(Provided entries begins)
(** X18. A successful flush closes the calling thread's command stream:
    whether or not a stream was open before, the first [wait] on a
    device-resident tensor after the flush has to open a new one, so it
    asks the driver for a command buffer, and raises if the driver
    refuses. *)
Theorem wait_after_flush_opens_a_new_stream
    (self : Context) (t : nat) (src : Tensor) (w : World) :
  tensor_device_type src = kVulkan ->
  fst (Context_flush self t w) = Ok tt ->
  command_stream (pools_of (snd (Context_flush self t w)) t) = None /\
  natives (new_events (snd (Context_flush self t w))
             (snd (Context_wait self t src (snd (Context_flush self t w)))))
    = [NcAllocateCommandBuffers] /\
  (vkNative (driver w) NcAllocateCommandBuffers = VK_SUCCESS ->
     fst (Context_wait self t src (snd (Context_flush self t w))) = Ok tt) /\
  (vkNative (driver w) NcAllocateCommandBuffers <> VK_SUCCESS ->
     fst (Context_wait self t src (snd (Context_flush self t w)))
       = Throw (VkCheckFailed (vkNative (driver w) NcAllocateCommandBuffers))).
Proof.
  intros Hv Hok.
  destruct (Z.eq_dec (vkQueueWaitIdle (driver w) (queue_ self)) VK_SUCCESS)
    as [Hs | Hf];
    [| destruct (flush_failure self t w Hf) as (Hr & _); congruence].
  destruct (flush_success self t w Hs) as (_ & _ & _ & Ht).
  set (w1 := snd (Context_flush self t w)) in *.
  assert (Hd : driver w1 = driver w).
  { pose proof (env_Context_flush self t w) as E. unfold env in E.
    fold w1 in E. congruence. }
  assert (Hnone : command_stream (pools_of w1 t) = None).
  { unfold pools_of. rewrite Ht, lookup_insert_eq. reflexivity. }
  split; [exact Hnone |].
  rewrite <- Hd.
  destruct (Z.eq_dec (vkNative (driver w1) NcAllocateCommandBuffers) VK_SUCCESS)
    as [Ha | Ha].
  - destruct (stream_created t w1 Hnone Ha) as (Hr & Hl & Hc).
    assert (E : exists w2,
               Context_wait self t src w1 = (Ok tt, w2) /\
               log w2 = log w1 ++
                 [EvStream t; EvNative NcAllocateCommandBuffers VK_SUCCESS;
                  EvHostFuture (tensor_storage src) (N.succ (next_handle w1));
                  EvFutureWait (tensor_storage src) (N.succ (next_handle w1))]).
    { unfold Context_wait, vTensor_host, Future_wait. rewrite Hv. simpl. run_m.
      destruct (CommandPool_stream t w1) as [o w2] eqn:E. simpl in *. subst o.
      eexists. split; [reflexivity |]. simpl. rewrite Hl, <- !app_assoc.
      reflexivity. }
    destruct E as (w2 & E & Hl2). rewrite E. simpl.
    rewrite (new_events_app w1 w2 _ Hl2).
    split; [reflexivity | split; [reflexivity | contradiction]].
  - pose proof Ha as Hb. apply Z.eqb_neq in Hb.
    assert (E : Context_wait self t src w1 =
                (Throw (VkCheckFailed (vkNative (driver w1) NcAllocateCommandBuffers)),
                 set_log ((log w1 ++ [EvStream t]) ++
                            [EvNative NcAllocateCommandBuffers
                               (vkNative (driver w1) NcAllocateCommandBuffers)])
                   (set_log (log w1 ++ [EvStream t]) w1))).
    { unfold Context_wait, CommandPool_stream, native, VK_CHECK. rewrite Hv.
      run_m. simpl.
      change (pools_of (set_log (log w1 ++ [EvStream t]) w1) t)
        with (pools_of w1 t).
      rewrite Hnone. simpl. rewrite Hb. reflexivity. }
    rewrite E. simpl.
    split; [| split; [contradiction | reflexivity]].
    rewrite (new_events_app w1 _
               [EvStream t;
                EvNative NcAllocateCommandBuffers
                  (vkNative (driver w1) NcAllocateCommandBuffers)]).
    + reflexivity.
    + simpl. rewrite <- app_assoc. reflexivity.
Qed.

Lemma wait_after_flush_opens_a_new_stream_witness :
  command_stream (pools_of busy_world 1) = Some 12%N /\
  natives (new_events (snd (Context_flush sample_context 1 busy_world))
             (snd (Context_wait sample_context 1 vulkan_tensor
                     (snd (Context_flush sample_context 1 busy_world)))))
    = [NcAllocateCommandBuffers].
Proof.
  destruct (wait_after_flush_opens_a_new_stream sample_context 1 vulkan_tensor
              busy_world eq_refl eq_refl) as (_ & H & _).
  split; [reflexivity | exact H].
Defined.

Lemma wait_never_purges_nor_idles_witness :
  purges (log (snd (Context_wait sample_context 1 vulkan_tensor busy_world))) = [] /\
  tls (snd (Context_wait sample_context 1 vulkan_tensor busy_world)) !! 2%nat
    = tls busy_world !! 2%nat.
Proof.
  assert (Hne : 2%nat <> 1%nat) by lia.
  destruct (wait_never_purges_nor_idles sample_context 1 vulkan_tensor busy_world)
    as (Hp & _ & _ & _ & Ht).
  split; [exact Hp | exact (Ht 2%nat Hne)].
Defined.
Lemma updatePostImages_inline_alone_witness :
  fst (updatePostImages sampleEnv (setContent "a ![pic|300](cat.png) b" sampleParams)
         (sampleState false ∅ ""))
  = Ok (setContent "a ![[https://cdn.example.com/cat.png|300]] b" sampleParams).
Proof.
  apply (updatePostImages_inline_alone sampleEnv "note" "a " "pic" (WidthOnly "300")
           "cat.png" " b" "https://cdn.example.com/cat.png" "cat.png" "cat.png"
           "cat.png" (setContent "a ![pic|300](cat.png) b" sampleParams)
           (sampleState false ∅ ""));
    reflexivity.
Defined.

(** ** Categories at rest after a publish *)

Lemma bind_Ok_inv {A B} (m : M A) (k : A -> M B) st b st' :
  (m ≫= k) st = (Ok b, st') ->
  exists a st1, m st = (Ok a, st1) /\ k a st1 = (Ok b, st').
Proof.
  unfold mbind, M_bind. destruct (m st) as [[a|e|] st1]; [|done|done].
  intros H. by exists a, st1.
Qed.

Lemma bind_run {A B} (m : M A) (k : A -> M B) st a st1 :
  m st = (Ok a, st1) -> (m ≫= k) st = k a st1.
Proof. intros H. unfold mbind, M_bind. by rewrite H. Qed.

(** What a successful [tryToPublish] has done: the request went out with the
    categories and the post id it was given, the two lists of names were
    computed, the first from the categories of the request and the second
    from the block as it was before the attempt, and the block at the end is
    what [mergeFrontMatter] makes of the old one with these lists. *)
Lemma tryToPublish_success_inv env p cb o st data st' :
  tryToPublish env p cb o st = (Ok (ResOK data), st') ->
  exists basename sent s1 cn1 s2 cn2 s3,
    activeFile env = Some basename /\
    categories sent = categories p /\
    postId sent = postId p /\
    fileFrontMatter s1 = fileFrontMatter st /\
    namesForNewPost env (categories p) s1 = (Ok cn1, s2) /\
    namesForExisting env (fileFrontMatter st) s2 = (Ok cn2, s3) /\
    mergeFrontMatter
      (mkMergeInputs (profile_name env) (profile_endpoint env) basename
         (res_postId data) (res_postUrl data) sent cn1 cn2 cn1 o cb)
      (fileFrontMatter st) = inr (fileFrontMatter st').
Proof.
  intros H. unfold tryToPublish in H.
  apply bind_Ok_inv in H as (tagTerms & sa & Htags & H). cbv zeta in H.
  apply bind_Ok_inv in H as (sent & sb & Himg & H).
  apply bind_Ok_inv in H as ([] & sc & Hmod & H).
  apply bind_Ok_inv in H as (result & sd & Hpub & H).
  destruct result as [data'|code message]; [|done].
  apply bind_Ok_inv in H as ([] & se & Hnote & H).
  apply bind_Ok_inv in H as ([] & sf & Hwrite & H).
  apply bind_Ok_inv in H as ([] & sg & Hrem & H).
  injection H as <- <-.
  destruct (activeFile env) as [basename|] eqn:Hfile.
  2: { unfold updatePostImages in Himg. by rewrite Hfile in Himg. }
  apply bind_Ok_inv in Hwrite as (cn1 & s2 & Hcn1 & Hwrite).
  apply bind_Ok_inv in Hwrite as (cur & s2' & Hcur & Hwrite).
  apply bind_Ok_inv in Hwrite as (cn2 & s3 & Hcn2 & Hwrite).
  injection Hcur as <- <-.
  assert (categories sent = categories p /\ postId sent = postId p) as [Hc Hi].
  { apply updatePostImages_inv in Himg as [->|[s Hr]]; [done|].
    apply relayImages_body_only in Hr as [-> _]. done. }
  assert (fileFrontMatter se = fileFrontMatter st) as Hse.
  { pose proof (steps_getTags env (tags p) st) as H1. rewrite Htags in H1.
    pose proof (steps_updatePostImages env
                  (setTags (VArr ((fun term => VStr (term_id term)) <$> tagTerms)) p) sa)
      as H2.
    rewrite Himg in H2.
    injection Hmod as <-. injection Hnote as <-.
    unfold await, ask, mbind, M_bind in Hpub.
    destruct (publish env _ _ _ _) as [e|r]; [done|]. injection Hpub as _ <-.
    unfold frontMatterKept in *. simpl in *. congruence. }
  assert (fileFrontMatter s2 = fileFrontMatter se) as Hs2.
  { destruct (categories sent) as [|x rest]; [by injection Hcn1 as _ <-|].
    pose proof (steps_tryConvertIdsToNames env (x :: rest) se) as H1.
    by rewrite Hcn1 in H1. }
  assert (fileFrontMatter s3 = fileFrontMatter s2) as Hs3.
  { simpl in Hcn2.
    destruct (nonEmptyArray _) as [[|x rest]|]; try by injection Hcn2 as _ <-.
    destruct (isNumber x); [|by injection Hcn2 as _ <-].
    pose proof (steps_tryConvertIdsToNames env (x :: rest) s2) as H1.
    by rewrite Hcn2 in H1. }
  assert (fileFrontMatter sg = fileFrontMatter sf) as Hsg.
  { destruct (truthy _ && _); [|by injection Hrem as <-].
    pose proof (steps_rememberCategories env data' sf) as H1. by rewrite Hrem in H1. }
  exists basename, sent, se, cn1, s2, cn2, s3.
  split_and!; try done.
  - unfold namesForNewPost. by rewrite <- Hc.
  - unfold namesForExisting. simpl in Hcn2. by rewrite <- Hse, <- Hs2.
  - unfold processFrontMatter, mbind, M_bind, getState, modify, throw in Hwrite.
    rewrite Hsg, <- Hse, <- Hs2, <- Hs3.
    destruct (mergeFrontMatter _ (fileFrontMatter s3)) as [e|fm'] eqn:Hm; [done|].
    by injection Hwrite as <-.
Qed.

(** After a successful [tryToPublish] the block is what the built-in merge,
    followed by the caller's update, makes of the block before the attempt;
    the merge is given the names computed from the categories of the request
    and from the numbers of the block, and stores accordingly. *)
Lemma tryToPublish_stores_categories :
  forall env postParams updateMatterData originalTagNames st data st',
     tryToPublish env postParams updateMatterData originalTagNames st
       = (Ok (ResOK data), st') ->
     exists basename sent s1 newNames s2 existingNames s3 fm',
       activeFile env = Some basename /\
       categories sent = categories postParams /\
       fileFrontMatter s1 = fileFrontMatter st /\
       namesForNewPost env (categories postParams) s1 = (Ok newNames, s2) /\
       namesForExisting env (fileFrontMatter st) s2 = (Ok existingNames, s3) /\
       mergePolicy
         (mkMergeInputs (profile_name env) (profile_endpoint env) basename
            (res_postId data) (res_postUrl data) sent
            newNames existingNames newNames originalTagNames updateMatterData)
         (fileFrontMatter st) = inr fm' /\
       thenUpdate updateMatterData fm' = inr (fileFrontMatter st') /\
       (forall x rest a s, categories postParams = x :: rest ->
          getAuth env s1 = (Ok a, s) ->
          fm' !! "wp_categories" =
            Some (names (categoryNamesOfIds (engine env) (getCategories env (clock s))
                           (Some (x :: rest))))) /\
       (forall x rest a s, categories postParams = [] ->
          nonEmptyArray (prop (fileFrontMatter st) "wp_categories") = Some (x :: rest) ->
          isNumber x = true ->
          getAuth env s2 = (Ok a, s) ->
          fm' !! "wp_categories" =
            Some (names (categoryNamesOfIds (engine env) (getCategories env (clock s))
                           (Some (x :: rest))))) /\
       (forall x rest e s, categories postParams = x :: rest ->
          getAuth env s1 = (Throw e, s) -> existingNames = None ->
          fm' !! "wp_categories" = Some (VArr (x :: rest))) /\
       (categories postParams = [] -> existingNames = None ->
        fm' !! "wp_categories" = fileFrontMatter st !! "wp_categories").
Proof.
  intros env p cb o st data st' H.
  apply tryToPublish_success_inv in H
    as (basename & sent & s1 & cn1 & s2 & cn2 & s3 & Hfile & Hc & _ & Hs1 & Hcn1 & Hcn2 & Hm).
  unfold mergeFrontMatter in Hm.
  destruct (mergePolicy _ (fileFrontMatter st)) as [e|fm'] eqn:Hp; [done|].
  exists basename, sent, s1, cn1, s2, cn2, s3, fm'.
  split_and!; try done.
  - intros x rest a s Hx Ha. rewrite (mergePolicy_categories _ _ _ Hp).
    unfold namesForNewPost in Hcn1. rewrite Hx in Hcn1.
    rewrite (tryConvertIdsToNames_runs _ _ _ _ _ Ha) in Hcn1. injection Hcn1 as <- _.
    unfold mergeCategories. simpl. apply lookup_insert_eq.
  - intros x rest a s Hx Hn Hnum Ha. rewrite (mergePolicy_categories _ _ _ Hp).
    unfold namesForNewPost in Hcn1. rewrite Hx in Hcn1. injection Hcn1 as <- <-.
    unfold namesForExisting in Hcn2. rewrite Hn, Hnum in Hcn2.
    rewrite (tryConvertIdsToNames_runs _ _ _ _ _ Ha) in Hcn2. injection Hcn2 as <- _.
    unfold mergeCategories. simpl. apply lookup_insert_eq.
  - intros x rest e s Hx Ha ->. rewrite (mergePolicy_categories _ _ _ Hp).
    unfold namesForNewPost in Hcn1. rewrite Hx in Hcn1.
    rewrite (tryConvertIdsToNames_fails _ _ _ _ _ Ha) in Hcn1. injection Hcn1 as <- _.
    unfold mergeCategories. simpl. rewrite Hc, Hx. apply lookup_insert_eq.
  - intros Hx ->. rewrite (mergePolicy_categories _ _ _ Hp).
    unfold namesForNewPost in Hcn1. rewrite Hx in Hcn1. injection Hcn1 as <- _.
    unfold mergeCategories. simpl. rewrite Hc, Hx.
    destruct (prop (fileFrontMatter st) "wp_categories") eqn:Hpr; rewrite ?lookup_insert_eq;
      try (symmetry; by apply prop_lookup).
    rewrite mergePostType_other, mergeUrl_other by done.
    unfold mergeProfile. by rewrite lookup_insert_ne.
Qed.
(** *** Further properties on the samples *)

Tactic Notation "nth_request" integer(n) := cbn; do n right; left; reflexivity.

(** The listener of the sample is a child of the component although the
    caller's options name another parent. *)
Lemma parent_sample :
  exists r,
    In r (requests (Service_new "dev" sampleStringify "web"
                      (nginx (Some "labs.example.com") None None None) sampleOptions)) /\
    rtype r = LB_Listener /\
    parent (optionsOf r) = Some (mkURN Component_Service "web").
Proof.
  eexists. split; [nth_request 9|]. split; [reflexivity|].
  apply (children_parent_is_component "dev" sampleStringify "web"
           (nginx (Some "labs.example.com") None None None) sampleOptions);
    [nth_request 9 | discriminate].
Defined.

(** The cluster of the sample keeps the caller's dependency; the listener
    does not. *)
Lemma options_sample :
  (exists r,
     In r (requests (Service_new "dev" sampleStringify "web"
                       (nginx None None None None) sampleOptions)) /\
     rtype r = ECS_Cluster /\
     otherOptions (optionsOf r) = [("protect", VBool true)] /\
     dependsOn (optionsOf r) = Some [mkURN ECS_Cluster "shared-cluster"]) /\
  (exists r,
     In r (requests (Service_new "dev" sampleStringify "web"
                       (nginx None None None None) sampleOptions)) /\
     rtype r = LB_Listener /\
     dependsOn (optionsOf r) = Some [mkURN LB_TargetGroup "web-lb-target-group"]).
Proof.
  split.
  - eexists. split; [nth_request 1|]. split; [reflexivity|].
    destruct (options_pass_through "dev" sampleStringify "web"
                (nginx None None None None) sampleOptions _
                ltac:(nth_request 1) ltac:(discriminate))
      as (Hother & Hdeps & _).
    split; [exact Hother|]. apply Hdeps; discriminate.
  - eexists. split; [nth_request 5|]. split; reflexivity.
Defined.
(Provided entries ends)
▸ Directions for this task
What lines in the data above contain the word "Hdeps"? Copy them all.

▸ Reply to the exercise
      as (Hother & Hdeps & _).
    split; [exact Hother|]. apply Hdeps; discriminate.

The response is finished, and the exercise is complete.